La décision du tribunal de première instance peut faire l’objet d’un appel devant la Haute Cour dans un délai de 30 jours à compter de la date de la décision contestée. La décision de la Haute Cour peut faire l’objet d’un appel devant la Cour d’appel dans un délai de 2 mois à compter de la date de la décision contestée. La décision de la Cour d’appel n’est pas susceptible d’appel supplémentaire.
Après l’entrée en vigueur de la décision de justice, le créancier doit engager une procédure d’exécution. Une décision de justice peut être mise en exécution dans un délai de 12 ans à compter de son entrée en vigueur. Une décision de justice étrangère peut être présentée pour reconnaissance et exécution dans un délai de 6 ans à compter de la date d’entrée en vigueur de la décision.
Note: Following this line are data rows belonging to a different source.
(* ===== verification/Logger.v ===== *)
(** * The logger

    cmd/main.go's SetLevel and what it builds the logger with: the levels of
    go.uber.org/zap and the options and flags of controller-runtime's log/zap, both
    translated from the vendored source. A logger is what it was made of: the
    encoder, the sink and the level of its core, and the options applied to it; a
    nil interface is [None]. Fields of an encoder's configuration that nothing sets
    are left out. *)
From S2P Require Import Prelude GoText GoNum GoFlag.
#[local] Open Scope Z_scope.

(** ** Levels (go.uber.org/zap/zapcore/level.go) *)

Definition DebugLevel : Z := -1.
Definition InfoLevel : Z := 0.
Definition WarnLevel : Z := 1.
Definition ErrorLevel : Z := 2.
Definition DPanicLevel : Z := 3.
Definition PanicLevel : Z := 4.
Definition FatalLevel : Z := 5.

(** [Level(int8(z))]. *)
Definition int8 (z : Z) : Z := (z + 128) mod 256 - 128.

Definition Enabled (l lvl : Z) : bool := l <=? lvl.

Definition Level_String (l : Z) : string :=
  if l =? DebugLevel then "debug" else if l =? InfoLevel then "info" else if l =? WarnLevel then "warn"
  else if l =? ErrorLevel then "error" else if l =? DPanicLevel then "dpanic" else if l =? PanicLevel then "panic"
  else if l =? FatalLevel then "fatal" else "Level(" +:+ Itoa l +:+ ")".

Definition level_unmarshalText (text : string) : option Z :=
  if decide (text ∈ ["debug"; "DEBUG"]) then Some DebugLevel
  else if decide (text ∈ ["info"; "INFO"; ""]) then Some InfoLevel
  else if decide (text ∈ ["warn"; "WARN"]) then Some WarnLevel
  else if decide (text ∈ ["error"; "ERROR"]) then Some ErrorLevel
  else if decide (text ∈ ["dpanic"; "DPANIC"]) then Some DPanicLevel
  else if decide (text ∈ ["panic"; "PANIC"]) then Some PanicLevel
  else if decide (text ∈ ["fatal"; "FATAL"]) then Some FatalLevel
  else None.

Section levels.
Context `{UnicodeTables}.

Definition Level_UnmarshalText (text : string) : result Z :=
  match level_unmarshalText text with
  | Some l => Ok l
  | None =>
    match level_unmarshalText (strings_ToLower text) with
    | Some l => Ok l
    | None => Err (Errorf "unrecognized level")
    end
  end.

(** An [AtomicLevel] is the level it holds. *)
Definition NewAtomicLevel : Z := InfoLevel.
Definition NewAtomicLevelAt (l : Z) : Z := l.

Definition AtomicLevel_UnmarshalText (text : string) (lvl : Z) : option error * Z :=
  match Level_UnmarshalText text with
  | Err err => (Some err, lvl)
  | Ok l => (None, l)
  end.

(** The error is dropped. *)
Definition SetLevel (level : string) : Z :=
  let atomicLevel := NewAtomicLevel in
  let '(_, atomicLevel) := AtomicLevel_UnmarshalText level atomicLevel in
  atomicLevel.
End levels.

(** ** Encoders *)

Inductive time_encoder :=
| EpochTimeEncoder | EpochMillisTimeEncoder | EpochNanosTimeEncoder
| ISO8601TimeEncoder | RFC3339TimeEncoder | RFC3339NanoTimeEncoder.
Inductive caller_encoder := ShortCallerEncoder | FullCallerEncoder.
Inductive level_encoder := LowercaseLevelEncoder | CapitalLevelEncoder.
Inductive duration_encoder := SecondsDurationEncoder | StringDurationEncoder.

Record EncoderConfig := mkEncoderConfig {
  TimeKey : string; LevelKey : string; NameKey : string; CallerKey : string;
  FunctionKey : string; MessageKey : string; StacktraceKey : string; LineEnding : string;
  EncodeLevel : level_encoder; EncodeTime : time_encoder;
  EncodeDuration : duration_encoder; EncodeCaller : caller_encoder
}.

Definition OmitKey : string := "".
Definition DefaultLineEnding : string := of_bytes ["010"%char].

Definition NewProductionEncoderConfig : EncoderConfig :=
  mkEncoderConfig "ts" "level" "logger" "caller" OmitKey "msg" "stacktrace" DefaultLineEnding
    LowercaseLevelEncoder EpochTimeEncoder SecondsDurationEncoder ShortCallerEncoder.

Definition NewDevelopmentEncoderConfig : EncoderConfig :=
  mkEncoderConfig "T" "L" "N" "C" OmitKey "M" "S" DefaultLineEnding
    CapitalLevelEncoder ISO8601TimeEncoder StringDurationEncoder ShortCallerEncoder.

Definition with_EncodeTime (e : time_encoder) (c : EncoderConfig) : EncoderConfig :=
  mkEncoderConfig (TimeKey c) (LevelKey c) (NameKey c) (CallerKey c) (FunctionKey c) (MessageKey c)
    (StacktraceKey c) (LineEnding c) (EncodeLevel c) e (EncodeDuration c) (EncodeCaller c).
Definition with_EncodeCaller (e : caller_encoder) (c : EncoderConfig) : EncoderConfig :=
  mkEncoderConfig (TimeKey c) (LevelKey c) (NameKey c) (CallerKey c) (FunctionKey c) (MessageKey c)
    (StacktraceKey c) (LineEnding c) (EncodeLevel c) (EncodeTime c) (EncodeDuration c) e.

Inductive encoder := NewJSONEncoder (c : EncoderConfig) | NewConsoleEncoder (c : EncoderConfig).

Definition EncoderConfigOption := EncoderConfig → EncoderConfig.
Definition NewEncoderFunc := list EncoderConfigOption → encoder.

Definition newJSONEncoder : NewEncoderFunc := λ opts,
  NewJSONEncoder (foldl (λ c opt, opt c) NewProductionEncoderConfig opts).
Definition newConsoleEncoder : NewEncoderFunc := λ opts,
  NewConsoleEncoder (foldl (λ c opt, opt c) NewDevelopmentEncoderConfig opts).

(** ** Options (controller-runtime, pkg/log/zap/zap.go) *)

Inductive zap_option :=
| AddCaller | AddCallerSkip (skip : Z) | ZapDevelopment | WrapSampler (first thereafter : Z)
| AddStacktrace (l : option Z) | ErrorOutput.

Inductive io_Writer := Stderr.

Record Options := mkOptions {
  Development : bool;
  Encoder : option encoder;
  EncoderConfigOptions : list EncoderConfigOption;
  NewEncoder : option NewEncoderFunc;
  DestWriter : option io_Writer;
  Level : option Z;
  StacktraceLevel : option Z;
  ZapOpts : list zap_option;
  TimeEncoder : option time_encoder
}.

Definition zero_Options : Options := mkOptions false None [] None None None None [] None.

Definition with_Development (b : bool) (o : Options) : Options :=
  mkOptions b (Encoder o) (EncoderConfigOptions o) (NewEncoder o) (DestWriter o) (Level o) (StacktraceLevel o) (ZapOpts o) (TimeEncoder o).
Definition with_Encoder (e : encoder) (o : Options) : Options :=
  mkOptions (Development o) (Some e) (EncoderConfigOptions o) (NewEncoder o) (DestWriter o) (Level o) (StacktraceLevel o) (ZapOpts o) (TimeEncoder o).
Definition with_NewEncoder (e : NewEncoderFunc) (o : Options) : Options :=
  mkOptions (Development o) (Encoder o) (EncoderConfigOptions o) (Some e) (DestWriter o) (Level o) (StacktraceLevel o) (ZapOpts o) (TimeEncoder o).
Definition with_Level (l : Z) (o : Options) : Options :=
  mkOptions (Development o) (Encoder o) (EncoderConfigOptions o) (NewEncoder o) (DestWriter o) (Some l) (StacktraceLevel o) (ZapOpts o) (TimeEncoder o).
Definition with_StacktraceLevel (l : Z) (o : Options) : Options :=
  mkOptions (Development o) (Encoder o) (EncoderConfigOptions o) (NewEncoder o) (DestWriter o) (Level o) (Some l) (ZapOpts o) (TimeEncoder o).
Definition with_TimeEncoder (e : time_encoder) (o : Options) : Options :=
  mkOptions (Development o) (Encoder o) (EncoderConfigOptions o) (NewEncoder o) (DestWriter o) (Level o) (StacktraceLevel o) (ZapOpts o) (Some e).

Definition addDefaults (o : Options) : Options :=
  let dest := default Stderr (DestWriter o) in
  let newEncoder := default (if Development o then newConsoleEncoder else newJSONEncoder) (NewEncoder o) in
  let level := default (NewAtomicLevelAt (if Development o then DebugLevel else InfoLevel)) (Level o) in
  let stack := default (NewAtomicLevelAt (if Development o then WarnLevel else ErrorLevel)) (StacktraceLevel o) in
  let zapOpts := ZapOpts o ++
    (if Development o then [ZapDevelopment] else if Enabled level (-2) then [] else [WrapSampler 100 100]) in
  let time := default RFC3339TimeEncoder (TimeEncoder o) in
  let configOptions := with_EncodeTime time :: EncoderConfigOptions o in
  let enc := default (newEncoder configOptions) (Encoder o) in
  mkOptions (Development o) (Some enc) configOptions (Some newEncoder) (Some dest) (Some level) (Some stack)
    (zapOpts ++ [AddStacktrace (Some stack)]) (Some time).

Record logger := mkLogger {
  log_Encoder : option encoder;
  log_Verbose : bool;
  log_Sink : option io_Writer;
  log_Level : option Z;
  log_Options : list zap_option
}.

Definition NewRaw (opts : list (Options → Options)) : logger :=
  let o := addDefaults (foldl (λ o opt, opt o) zero_Options opts) in
  mkLogger (Encoder o) (Development o) (DestWriter o) (Level o) (ZapOpts o ++ [ErrorOutput]).

Definition UseFlagOptions (in_ : Options) : Options → Options := λ _, in_.
Definition JSONEncoder (opts : list EncoderConfigOption) : Options → Options := with_Encoder (newJSONEncoder opts).

(** ** Flags of the options (flags.go and [Options.BindFlags]) *)

Section bind.
Context `{UnicodeTables}.

Definition levelStrings : list (string * Z) := [("debug", DebugLevel); ("info", InfoLevel); ("error", ErrorLevel)].
Definition stackLevelStrings : list (string * Z) := [("info", InfoLevel); ("error", ErrorLevel); ("panic", PanicLevel)].

Fixpoint level_named (levels : list (string * Z)) (name : string) : option Z :=
  match levels with
  | [] => None
  | (n, l) :: levels => if decide (n = name) then Some l else level_named levels name
  end.

(** The [Set] of each flag; [None] is an error. *)
Definition encoderFlag_Set (flagValue : string) (o : Options) : option Options :=
  let val := strings_ToLower flagValue in
  if decide (val = "json") then Some (with_NewEncoder newJSONEncoder o)
  else if decide (val = "console") then Some (with_NewEncoder newConsoleEncoder o)
  else None.

Definition levelFlag_Set (flagValue : string) (o : Options) : option Options :=
  match level_named levelStrings (strings_ToLower flagValue) with
  | Some level => Some (with_Level (NewAtomicLevelAt level) o)
  | None =>
    match Atoi flagValue with
    | (logLevel, None) =>
      if 0 <? logLevel then Some (with_Level (NewAtomicLevelAt (int8 (-1 * logLevel))) o) else None
    | (_, Some _) => None
    end
  end.

Definition stackTraceFlag_Set (flagValue : string) (o : Options) : option Options :=
  match level_named stackLevelStrings (strings_ToLower flagValue) with
  | Some level => Some (with_StacktraceLevel (NewAtomicLevelAt level) o)
  | None => None
  end.

Definition timeEncodingFlag_Set (flagValue : string) (o : Options) : option Options :=
  let val := strings_ToLower flagValue in
  if decide (val = "rfc3339nano") then Some (with_TimeEncoder RFC3339NanoTimeEncoder o)
  else if decide (val = "rfc3339") then Some (with_TimeEncoder RFC3339TimeEncoder o)
  else if decide (val = "iso8601") then Some (with_TimeEncoder ISO8601TimeEncoder o)
  else if decide (val = "millis") then Some (with_TimeEncoder EpochMillisTimeEncoder o)
  else if decide (val = "nanos") then Some (with_TimeEncoder EpochNanosTimeEncoder o)
  else if decide (val = "epoch") then Some (with_TimeEncoder EpochTimeEncoder o)
  else None.

(** The options are a part of what the command line sets: [get] reads them and [put]
    stores them. *)
Definition BindFlags {St} (get : St → Options) (put : Options → St → St) (fs : FlagSet St) : outcome (FlagSet St) :=
  let bind set v s := o ← set v (get s); Some (put o s) in
  fs ← flag_Var (mkFlag "zap-devel" true (bind (λ v o, b ← ParseBool v; Some (with_Development b o)))) fs;
  fs ← flag_Var (mkFlag "zap-encoder" false (bind encoderFlag_Set)) fs;
  fs ← flag_Var (mkFlag "zap-log-level" false (bind levelFlag_Set)) fs;
  fs ← flag_Var (mkFlag "zap-stacktrace-level" false (bind stackTraceFlag_Set)) fs;
  flag_Var (mkFlag "zap-time-encoding" false (bind timeEncodingFlag_Set)) fs.

(** ** Levels, read and written *)

Definition is_level (l : Z) : Prop := DebugLevel ≤ l ≤ FatalLevel.

Lemma level_unmarshalText_range text l : level_unmarshalText text = Some l → is_level l.
Proof. unfold level_unmarshalText, is_level, DebugLevel, FatalLevel. intros Hl. repeat case_decide; simplify_eq; done. Qed.

Lemma SetLevel_range s : is_level (SetLevel s).
Proof.
  unfold SetLevel, AtomicLevel_UnmarshalText, Level_UnmarshalText.
  destruct (level_unmarshalText s) eqn:H1; [by apply level_unmarshalText_range in H1|].
  destruct (level_unmarshalText (strings_ToLower s)) eqn:H2; [by apply level_unmarshalText_range in H2|done].
Qed.

(** A level's name sets it; what names no level leaves the level of a new logger. *)
Lemma SetLevel_String l : is_level l → SetLevel (Level_String l) = l.
Proof.
  unfold is_level, DebugLevel, FatalLevel. intros Hl.
  assert (l ∈ [-1; 0; 1; 2; 3; 4; 5]) as Hin by (rewrite !elem_of_cons; lia).
  rewrite !elem_of_cons, elem_of_nil in Hin. by destruct_or! Hin; subst.
Qed.

Lemma SetLevel_unknown s :
  level_unmarshalText s = None → level_unmarshalText (strings_ToLower s) = None → SetLevel s = InfoLevel.
Proof. intros H1 H2. unfold SetLevel, AtomicLevel_UnmarshalText, Level_UnmarshalText. by rewrite H1, H2. Qed.

(** What a logger does not take from its options: those that an encoder or a level
    given to [New] hides. *)
Record hidden_by_New (o o' : Options) : Prop := {
  same_Development : Development o = Development o';
  same_StacktraceLevel : StacktraceLevel o = StacktraceLevel o';
  same_DestWriter : DestWriter o = DestWriter o';
  same_ZapOpts : ZapOpts o = ZapOpts o'
}.

Lemma NewRaw_hides o o' opts level : hidden_by_New o o' →
  NewRaw [UseFlagOptions o; JSONEncoder opts; with_Level level] =
  NewRaw [UseFlagOptions o'; JSONEncoder opts; with_Level level].
Proof. intros [H1 H2 H3 H4]. unfold NewRaw, addDefaults, JSONEncoder, UseFlagOptions, with_Encoder, with_Level. simpl. by rewrite H1, H2, H3, H4. Qed.
End bind.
Dans le cadre de l’exécution d’une décision de justice, les créances du créancier peuvent être satisfaites par la saisie et l’annulation des fonds sur les comptes du débiteur ; saisie des biens meubles et immeubles du débiteur avec leur vente ultérieure ; arrestation et confiscation de titres ; arrestation et confiscation des actions de la société.
Une option alternative pour le recouvrement de créances consiste à recourir à la procédure de faillite du débiteur. Le créancier a le droit d’engager cette procédure si les motifs suivants existent : 1) le montant de la dette est supérieur à 500 000,00 taka bangladais ; 2) le débiteur a commis un acte de faillite au cours de l’année précédant l’ouverture de la procédure de faillite. Selon les dispositions de la loi sur les faillites, le débiteur commet un acte de faillite dans les cas notamment : le débiteur transfère ses biens à des tiers dans le but d’éluder les exigences de ses créanciers ou d’en retarder l’exécution (si le débiteur est un personne physique, cette condition s’applique également aux biens du deuxième conjoint ou des enfants du débiteur) ; le débiteur quitte le territoire du Bangladesh ; le débiteur utilise des moyens frauduleux ou une conspiration pour obtenir une décision ou des instructions contraires aux intérêts de ses créanciers ; le débiteur a notifié par écrit au créancier qu’il a suspendu le paiement de ses dettes ou qu’il a l’intention de le faire. A ce stade, si les actifs du débiteur ne suffisent pas à satisfaire pleinement les créances des créanciers, il est possible d’annuler les actes du débiteur commis dans l’intention de causer un préjudice aux créanciers. Parmi ces actions, il convient de souligner notamment : l’octroi d’un avantage à un créancier par rapport aux autres ; effectuer des transactions à prix réduits ou sans obligations réciproques de la part de la contrepartie. De manière générale, le tribunal peut révoquer tout transfert de propriété effectué par un débiteur, son représentant légal, son héritier ou toute autre personne autorisée dans les 15 ans précédant la date de la déclaration d’insolvabilité s’il estime que le but de ce transfert était d’éviter le paiement de dettes. Grâce à l’annulation des actions ci-dessus, il est possible de restituer au débiteur ce qu’il a perdu lors de ces actions et d’augmenter ainsi la masse de liquidation pour satisfaire les créances des créanciers et couvrir les frais de mise en œuvre de la procédure de faillite.